Menu principale:
Il Meglio di... > AFFARI ITALIANI
15 Maggio 2009
Rispetto per la morte
di Cinzia Lacalamita
Morire da bambini: crudele, ingiusto, insopportabile. Ma succede. Nonostante i soccorsi tempestivi, non è stato possibile salvare un bimbo di 17 mesi che ieri è stato ricoverato presso l'ospedale di Imperia.
Al momento del decesso il piccolo presentava sul corpo numerose ecchimosi. Stando alle affermazioni dei vicini di casa, prima della tragedia, il bambino avrebbe pianto a lungo: accanto a lui la madre, Elisabeth Petersone di soli vent'anni, e Paolo Arrigo il suo compagno.
Ora, come da prassi, si è in attesa dell'autopsia e, intanto, la magistratura di Imperia ha richiesto la cartella clinica. E, come da prassi, il pensiero comune di tanti è che si sia, un'atra volta, davanti alla "madre mostro". Alcuni tacciono. Altri, più o meno velatamente, si interrogano sulle modalità che hanno portato questa creatura alla morte. A prescindere da cosa, o da chi, questa morte sia stata causata, prima di manifestare opinioni bisognerebbe dare spazio ad un lungo momento, fatto di riflessione e di rispetto, che tenga conto di una vita finita troppo presto.
Le ecchimosi, certo, possono essere un campanello d'allarme, ma di fatto non sono una prova: esistono numerose malattie, che colpiscono i bambini sin dalla più tenera età, che si manifestano proprio attraverso la comparsa di lividi improvvisi… così, dal giorno alla notte. Non è da escludere che sia questo il caso.

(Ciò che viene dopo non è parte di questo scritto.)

(* ===== verification/BTreeMap.v ===== *)
(** * The B+ tree refines a finite map

    Histories of inserts, deletes, lookups and range scans on a fresh tree: every
    operation returns, and answers as the finite map from keys to values. *)

From stdpp Require Import prelude list gmap sorting.
From Stdlib Require Import ZArith Lia.
From S2P Require Import Prelude Bytes SlottedPage BTreePage Key BTree BTreeNode BTreeSpec BTreeInsert BTreeRange BTreeDelete.

(** ** The map of a sorted list of entries *)

Definition to_map (kvs : list kv) : gmap (list Z) (list Z) := list_to_map kvs.

Lemma to_map_lookup kvs k : to_map kvs !! k = kv_lookup k kvs.
Proof.
  unfold to_map. induction kvs as [|[k' v] kvs IH]; [apply lookup_empty|]. cbn [list_to_map foldr kv_lookup fst snd].
  destruct (bytes_eqbP k' k) as [->|Hne]; [apply lookup_insert_eq|]. rewrite lookup_insert_ne by done. exact IH.
Qed.

Lemma kv_lookup_elem kvs k v : sorted kvs -> kv_lookup k kvs = Some v <-> (k, v) ∈ kvs.
Proof.
  intros Hs. rewrite <- to_map_lookup. unfold to_map. symmetry. apply elem_of_list_to_map. by apply sorted_nodup.
Qed.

E il momento del silenzio, dunque. Il momento di riportare un doloroso fatto di cronaca senza inutili illazioni, esprimendo attraverso le parole un abbraccio solidale ad una famiglia duramente messa alla prova. Per il resto, eventualmente, ci sarà tempo. Adesso no, non è ora. A questo angioletto va concesso un saluto d'addio sincero. Ai suoi genitori, fino a prova contraria, va concesso di essere considerati due brave persone.